Lieutenant Molyneux
Fell In The Khor Into The Midst Of The Enemy.
In the confusion he
disentangled himself from his horse, drew his revolver, and jumped out
of the hollow before the Dervishes recoved from the impact of the charge.
Then they attacked him.
He fired at the nearest, and at the moment of
firing was slashed across the right wrist by another. The pistol fell
from his nerveless hand, and, being wounded, dismounted, and disarmed,
he turned in the hopes of regaining, by following the line of the charge,
his squadron, which was just getting clear. Hard upon his track came
the enemy, eager to make an end. Beset on all sides, and thus hotly
pursued, the wounded officer perceived a single Lancer riding across his
path. He called on him for help. Whereupon the trooper, Private Byrne,
although already severely wounded by a bullet which had penetrated his
right arm, replied without a moment's hesitation and in a cheery voice,
'All right, sir!' and turning, rode at four Dervishes who were about to
kill his officer. His wound, which had partly paralysed his arm,
prevented him from grasping his sword, and at the first ineffectual
blow it fell from his hand, and he received another wound from a spear
in the chest. But his solitary charge had checked the pursuing Dervishes.
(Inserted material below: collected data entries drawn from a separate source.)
(* ===== verification/GasTable.v ===== *)
(** * Gas and memory tables

    The dynamic prices of instructions (src/core/vm/gas_table.go and operations_acl.go) and the
    memory that they need (src/core/vm/memory_table.go). As with the instructions, the function
    values of the source have a constructor each; [dynamicGas] and [memorySize] are the functions
    of a name. A price is computed on the frame: it may enlarge the access list and the refund
    counter, notes the price of the memory, and sets the gas of a call. *)

From Stdlib Require Import ZArith Lia Strings.Byte.
From stdpp Require Import base tactics option numbers list gmap strings.
From S2P Require Import Prelude Common GoMap World Evm Analysis Machine.

(** ** Prices *)

Definition MemoryGas : Z := 3.
Definition QuadCoeffDiv : Z := 512.
Definition CopyGas : Z := 3.
Definition LogGas : Z := 375.
Definition LogTopicGas : Z := 375.
Definition LogDataGas : Z := 8.
Definition Keccak256WordGas : Z := 6.
Definition ExpGas : Z := 10.
Definition ExpByteFrontier : Z := 10.
Definition ExpByteEIP158 : Z := 50.
Definition CallNewAccountGas : Z := 25000.
Definition CallValueTransferGas : Z := 9000.
Definition SstoreSetGas : Z := 20000.
Definition SstoreResetGas : Z := 5000.
Definition SstoreClearGas : Z := 5000.
Definition SstoreRefundGas : Z := 15000.
(** Also [NetSstoreDirtyGas], the price of writing a slot again. *)
Definition NetSstoreNoopGas : Z := 200.
Definition NetSstoreInitGas : Z := 20000.
Definition NetSstoreCleanGas : Z := 5000.
Definition NetSstoreClearRefund : Z := 15000.
Definition NetSstoreResetRefund : Z := 4800.
Definition NetSstoreResetClearRefund : Z := 19800.
Definition SstoreSentryGasEIP2200 : Z := 2300.
Definition SstoreSetGasEIP2200 : Z := 20000.
Definition SstoreResetGasEIP2200 : Z := 5000.
Definition SstoreClearsScheduleRefundEIP2200 : Z := 15000.
Definition SloadGasEIP2200 : Z := 800.
Definition ColdAccountAccessCostEIP2929 : Z := 2600.
Definition ColdSloadCostEIP2929 : Z := 2100.
Definition WarmStorageReadCostEIP2929 : Z := 100.
Definition SstoreClearsScheduleRefundEIP3529 : Z :=
  SstoreResetGasEIP2200 - ColdSloadCostEIP2929 + TxAccessListStorageKeyGas.
Definition SelfdestructGasEIP150 : Z := 5000.
Definition CreateBySelfdestructGas : Z := 25000.
Definition SelfdestructRefundGas : Z := 24000.

(** ** Names *)

Inductive oldCall := gasCall | gasCallCode | gasDelegateCall | gasStaticCall.

Inductive gasFunc :=
  | memoryCopierGas (stackpos : nat)
  | gasSStore | gasSStoreEIP2200
  | makeGasLog (n : Z)
  | gasKeccak256 | pureMemoryGascost | gasCreate2 | gasExpFrontier | gasExpEIP158
  | OldCall (o : oldCall)
  | gasSelfdestruct
  | makeGasSStoreFunc (clearingRefund : Z)
  | gasSLoadEIP2929 | gasExtCodeCopyEIP2929 | gasEip2929AccountCheck
  | makeCallVariantGasCallEIP2929 (o : oldCall)
  | makeSelfdestructGasFn (refundsEnabled : bool).

Inductive memorySizeFunc :=
  | memoryKeccak256 | memoryCallDataCopy | memoryReturnDataCopy | memoryCodeCopy | memoryExtCodeCopy | memoryMLoad
  | memoryMStore8 | memoryMStore | memoryCreate | memoryCreate2 | memoryCall | memoryDelegateCall | memoryStaticCall
  | memoryReturn | memoryRevert | memoryLog.

(** ** Memory *)

(** [calcMemSize64] of two words of the stack. *)
Definition memSize (l : list Z) (off len : nat) : go_res (Z * bool) :=
  o ← back l off; n ← back l len; Ok (calcMemSize64 o n).

(** The larger of the memory of the output and of the input of a call. *)
Definition callMemSize (l : list Z) (retOff retLen inOff inLen : nat) : go_res (Z * bool) :=
  '(x, overflow) ← memSize l retOff retLen;
  if overflow : bool then Ok (0, true) else
  '(y, overflow) ← memSize l inOff inLen;
  if overflow : bool then Ok (0, true) else
  Ok (if y <? x then x else y, false).

Definition memorySize (m : memorySizeFunc) (l : list Z) : go_res (Z * bool) :=
  match m with
  | memoryKeccak256 => memSize l 0 1
  | memoryCallDataCopy | memoryReturnDataCopy | memoryCodeCopy => memSize l 0 2
  | memoryExtCodeCopy => memSize l 1 3
  | memoryMLoad => o ← back l 0; Ok (calcMemSize64WithUint o 32)
  | memoryMStore8 => o ← back l 0; Ok (calcMemSize64WithUint o 1)
  | memoryMStore => o ← back l 0; Ok (calcMemSize64WithUint o 32)
  | memoryCreate | memoryCreate2 => memSize l 1 2
  | memoryCall => callMemSize l 5 6 3 4
  | memoryDelegateCall | memoryStaticCall => callMemSize l 4 5 2 3
  | memoryReturn | memoryRevert | memoryLog => memSize l 0 1
  end.

Definition memoryGasCost (newMemSize : Z) : stM Frame Z :=
  if newMemSize =? 0 then mret 0 else
  if 0x1FFFFFFFE0 <? newMemSize then liftR (Err ErrGasUintOverflow) else
  let newMemSizeWords := toWordSize newMemSize in
  let newMemSize := u64 (newMemSizeWords * 32) in
  s ← getS;
  if mem_len s <? newMemSize then
    let square := u64 (newMemSizeWords * newMemSizeWords) in
    let linCoef := u64 (newMemSizeWords * MemoryGas) in
    let quadCoef := square / QuadCoeffDiv in
    let newTotalFee := u64 (linCoef + quadCoef) in
    _ ← modify (f_set_lastGasCost newTotalFee);
    mret (u64 (newTotalFee - f_lastGasCost s))
  else mret 0.

(** ** Checked sums *)

(** [if gas, overflow = math.SafeAdd(x, y); overflow { return 0, ErrGasUintOverflow }] *)
Definition checked (r : Z * bool) : stM Frame Z :=
  if r.2 then liftR (Err ErrGasUintOverflow) else mret r.1.

(** A word of the stack that has to fit 64 bits. *)
Definition back64 (n : nat) : stM Frame Z :=
  s ← getS; x ← liftR (back (f_stack s) n); checked (Uint64WithOverflow x).

Definition peek_at (n : nat) : stM Frame Z := s ← getS; liftR (back (f_stack s) n).

(** The memory and a price per word of data. *)
Definition wordsGas (stackpos : nat) (wordGas memorySize : Z) : stM Frame Z :=
  gas ← memoryGasCost memorySize;
  words ← back64 stackpos;
  words ← checked (SafeMul (toWordSize words) wordGas);
  checked (SafeAdd gas words).

Definition logGas (n memorySize : Z) : stM Frame Z :=
  requestedSize ← back64 1;
  gas ← memoryGasCost memorySize;
  gas ← checked (SafeAdd gas LogGas);
  gas ← checked (SafeAdd gas (n * LogTopicGas));
  memorySizeGas ← checked (SafeMul requestedSize LogDataGas);
  checked (SafeAdd gas memorySizeGas).

Definition expGas (byteGas : Z) : stM Frame Z :=
  exponent ← peek_at 1;
  let expByteLen := (BitLen exponent + 7) / 8 in
  checked (SafeAdd (expByteLen * byteGas) ExpGas).

(** ** Storage *)

Section storage.
Context (ctx : EvmContext) (env : Env).
Let addRefund (g : Z) : stM Frame unit := mod_world (AddRefund g).
Let zero : Hash := zero_fixed 32.

(** The refund counter never goes below zero: the source panics. *)
Definition subRefund (g : Z) : stM Frame unit := λ s,
  let '(r, w) := SubRefund g (f_world s) in (r, f_set_world w s).

Definition sstoreLegacy (current : Hash) (y : Z) : stM Frame Z :=
  if bool_decide (current = zero) && negb (w_Sign y =? 0) then mret SstoreSetGas
  else if bool_decide (current ≠ zero) && (w_Sign y =? 0) then (_ ← addRefund SstoreRefundGas; mret SstoreClearGas)
  else mret SstoreResetGas.

(** The rules for a write of a slot: its price by the original, the current and the new value, and
    the refunds. [cost] is what the access to the slot costs; the others are the prices of a write
    that changes nothing or again, of the first write of an empty and of another slot, the refund
    of clearing it, and those of undoing what was paid. *)
Definition sstoreNet (cost noop init clean clearRefund resetClearRefund resetRefund : Z)
    (original current value : Hash) : stM Frame Z :=
  if bool_decide (current = value) then mret (cost + noop) else
  if bool_decide (original = current) then
    if bool_decide (original = zero) then mret (cost + init) else
    _ ← (if bool_decide (value = zero) then addRefund clearRefund else mret tt);
    mret (cost + clean)
  else
    _ ← (if bool_decide (original ≠ zero) then
           if bool_decide (current = zero) then subRefund clearRefund
           else if bool_decide (value = zero) then addRefund clearRefund else mret tt
         else mret tt);
    _ ← (if bool_decide (original = value) then
           if bool_decide (original = zero) then addRefund resetClearRefund else addRefund resetRefund
         else mret tt);
    mret (cost + noop).

Definition sstoreGas : stM Frame Z :=
  y ← peek_at 1; x ← peek_at 0; w ← get_world;
  let current := GetState w (self env) (Bytes32 x) in
  if IsPetersburg (ec_rules ctx) || negb (IsConstantinople (ec_rules ctx)) then sstoreLegacy current y else
  sstoreNet 0 NetSstoreNoopGas NetSstoreInitGas NetSstoreCleanGas NetSstoreClearRefund NetSstoreResetClearRefund
    NetSstoreResetRefund (GetCommittedState w (self env) (Bytes32 x)) current (Bytes32 y).

Definition sstoreGasEIP2200 : stM Frame Z :=
  s ← getS;
  if f_gas s <=? SstoreSentryGasEIP2200 then liftR (Err errSentry) else
  y ← peek_at 1; x ← peek_at 0; w ← get_world;
  sstoreNet 0 SloadGasEIP2200 SstoreSetGasEIP2200 SstoreResetGasEIP2200 SstoreClearsScheduleRefundEIP2200
    (SstoreSetGasEIP2200 - SloadGasEIP2200) (SstoreResetGasEIP2200 - SloadGasEIP2200)
    (GetCommittedState w (self env) (Bytes32 x)) (GetState w (self env) (Bytes32 x)) (Bytes32 y).

(** A slot of a contract whose address is not on the access list: the source panics. *)
Definition sstoreGasEIP2929 (clearingRefund : Z) : stM Frame Z :=
  s ← getS;
  if f_gas s <=? SstoreSentryGasEIP2200 then liftR (Err errSentry) else
  y ← peek_at 1; x ← peek_at 0; w ← get_world;
  let slot := Bytes32 x in
  let '(addrPresent, slotPresent) := SlotInAccessList w (self env) slot in
  _ ← (if slotPresent then mret tt else
       _ ← mod_world (AddSlotToAccessList (self env) slot);
       if addrPresent then mret tt else liftR Panic);
  sstoreNet (if slotPresent then 0 else ColdSloadCostEIP2929) WarmStorageReadCostEIP2929 SstoreSetGasEIP2200
    (SstoreResetGasEIP2200 - ColdSloadCostEIP2929) clearingRefund
    (SstoreSetGasEIP2200 - WarmStorageReadCostEIP2929)
    (SstoreResetGasEIP2200 - ColdSloadCostEIP2929 - WarmStorageReadCostEIP2929)
    (GetCommittedState w (self env) slot) (GetState w (self env) slot) (Bytes32 y).

Definition sloadGasEIP2929 : stM Frame Z :=
  loc ← peek_at 0; w ← get_world;
  let slot := Bytes32 loc in
  if negb (SlotInAccessList w (self env) slot).2
  then (_ ← mod_world (AddSlotToAccessList (self env) slot); mret ColdSloadCostEIP2929)
  else mret WarmStorageReadCostEIP2929.

(** ** Accounts *)

Definition extCodeCopyGasEIP2929 (memorySize : Z) : stM Frame Z :=
  gas ← wordsGas 3 CopyGas memorySize;
  a ← peek_at 0; w ← get_world;
  let addr := Bytes20 a in
  if negb (AddressInAccessList w addr) then
    _ ← mod_world (AddAddressToAccessList addr);
    checked (SafeAdd gas (ColdAccountAccessCostEIP2929 - WarmStorageReadCostEIP2929))
  else mret gas.

Definition accountCheckGas : stM Frame Z :=
  a ← peek_at 0; w ← get_world;
  let addr := Bytes20 a in
  if negb (AddressInAccessList w addr) then
    _ ← mod_world (AddAddressToAccessList addr);
    mret (ColdAccountAccessCostEIP2929 - WarmStorageReadCostEIP2929)
  else mret 0.

(** ** Calls *)

(** The gas of the call is noted and added to the price [gas]. *)
Definition noteCallGas (gas : Z) : stM Frame Z :=
  callCost ← peek_at 0; s ← getS;
  temp ← liftR (callGas (IsEIP150 (ec_rules ctx)) (f_gas s) gas callCost);
  _ ← modify (f_set_callGasTemp temp);
  checked (SafeAdd gas temp).

Context `{!Crypto}.

Definition oldCallGas (o : oldCall) (memorySize : Z) : stM Frame Z :=
  match o with
  | gasCall =>
      value ← peek_at 2; a ← peek_at 1; w ← get_world;
      let transfersValue := negb (value =? 0) in
      let address := Bytes20 a in
      let gas :=
        if (if IsEIP158 (ec_rules ctx) then transfersValue && Empty w address else negb (Exist w address))
        then CallNewAccountGas else 0 in
      let gas := if transfersValue then gas + CallValueTransferGas else gas in
      memoryGas ← memoryGasCost memorySize;
      gas ← checked (SafeAdd gas memoryGas);
      noteCallGas gas
  | gasCallCode =>
      memoryGas ← memoryGasCost memorySize;
      value ← peek_at 2;
      let gas := if negb (w_Sign value =? 0) then CallValueTransferGas else 0 in
      gas ← checked (SafeAdd gas memoryGas);
      noteCallGas gas
  | gasDelegateCall | gasStaticCall => gas ← memoryGasCost memorySize; noteCallGas gas
  end.

(** The price of a cold account is taken first, so that it counts in the gas of the call, and
    given back to be charged with the rest. *)
Definition callVariantGas (o : oldCall) (memorySize : Z) : stM Frame Z :=
  a ← peek_at 1; w ← get_world;
  let addr := Bytes20 a in
  let warmAccess := AddressInAccessList w addr in
  let coldCost := ColdAccountAccessCostEIP2929 - WarmStorageReadCostEIP2929 in
  if warmAccess then oldCallGas o memorySize else
  _ ← mod_world (AddAddressToAccessList addr);
  ok ← UseGas coldCost;
  if negb ok then liftR (Err ErrOutOfGas) else
  gas ← oldCallGas o memorySize;
  _ ← modify (λ s, f_set_gas (u64 (f_gas s + coldCost)) s);
  mret (u64 (gas + coldCost)).

Definition selfdestructGas : stM Frame Z :=
  a ← peek_at 0; w ← get_world;
  let address := Bytes20 a in
  let gas :=
    if IsEIP150 (ec_rules ctx) then
      if (if IsEIP158 (ec_rules ctx) then Empty w address && negb (GetBalance w (self env) =? 0)
          else negb (Exist w address))
      then SelfdestructGasEIP150 + CreateBySelfdestructGas else SelfdestructGasEIP150
    else 0 in
  _ ← (if negb (HasSuicided w (self env)) then addRefund SelfdestructRefundGas else mret tt);
  mret gas.

Definition selfdestructGasEIP2929 (refundsEnabled : bool) : stM Frame Z :=
  a ← peek_at 0; w ← get_world;
  let address := Bytes20 a in
  let cold := negb (AddressInAccessList w address) in
  _ ← (if cold then mod_world (AddAddressToAccessList address) else mret tt);
  let gas := if cold then ColdAccountAccessCostEIP2929 else 0 in
  let gas := if Empty w address && negb (GetBalance w (self env) =? 0) then gas + CreateBySelfdestructGas else gas in
  _ ← (if refundsEnabled && negb (HasSuicided w (self env)) then addRefund SelfdestructRefundGas else mret tt);
  mret gas.

Definition dynamicGas (g : gasFunc) (memorySize : Z) : stM Frame Z :=
  match g with
  | memoryCopierGas stackpos => wordsGas stackpos CopyGas memorySize
  | gasSStore => sstoreGas
  | gasSStoreEIP2200 => sstoreGasEIP2200
  | makeGasLog n => logGas n memorySize
  | gasKeccak256 => wordsGas 1 Keccak256WordGas memorySize
  | pureMemoryGascost => memoryGasCost memorySize
  | gasCreate2 => wordsGas 2 Keccak256WordGas memorySize
  | gasExpFrontier => expGas ExpByteFrontier
  | gasExpEIP158 => expGas ExpByteEIP158
  | OldCall o => oldCallGas o memorySize
  | gasSelfdestruct => selfdestructGas
  | makeGasSStoreFunc clearingRefund => sstoreGasEIP2929 clearingRefund
  | gasSLoadEIP2929 => sloadGasEIP2929
  | gasExtCodeCopyEIP2929 => extCodeCopyGasEIP2929 memorySize
  | gasEip2929AccountCheck => accountCheckGas
  | makeCallVariantGasCallEIP2929 o => callVariantGas o memorySize
  | makeSelfdestructGasFn refundsEnabled => selfdestructGasEIP2929 refundsEnabled
  end.
End storage.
Lieutenant Molyneux regained his squadron alive, and the trooper, seeing
that his object was attained, galloped away, reeling in his saddle.
Arrived at his troop, his desperate condition was noticed and he was told
to fall out. But this he refused to do, urging that he was entitled to
remain on duty and have 'another go at them.' At length he was compelled
to leave the field, fainting from loss of blood.
Lieutenant Nesham had an even more extraordinary escape than Molyneux.
He had scrambled out of the khor when, as his horse was nearly stopping,
an Arab seized his bridle. He struck at the man with his sword, but did not
prevent him cutting his off-rein. The officer's bridle-hand, unexpectedly
released, flew out, and, as it did so, a swordsman at a single stroke
nearly severed it from his body. Then they cut at him from all sides.
One blow sheared through his helmet and grazed his head. Another inflicted
a deep wound in his right leg. A third, intercepted by his shoulder-chains,
paralysed his right arm. Two more, missing him narrowly, cut right through
the cantel of the saddle and into the horse's back. The wounded subaltern
- he was the youngest of all - reeled. A man on either side seized his legs
to pull him to the ground; but the long spurs stuck into the horse's flanks,
and the maddened animal, throwing up its head and springing forward,
broke away from the crowd of foes, and carried the rider - bleeding,
fainting, but still alive - to safety among the rallying squadrons.
Lieutenant Nesham's experience was that of the men who were killed,
only that he escaped to describe it.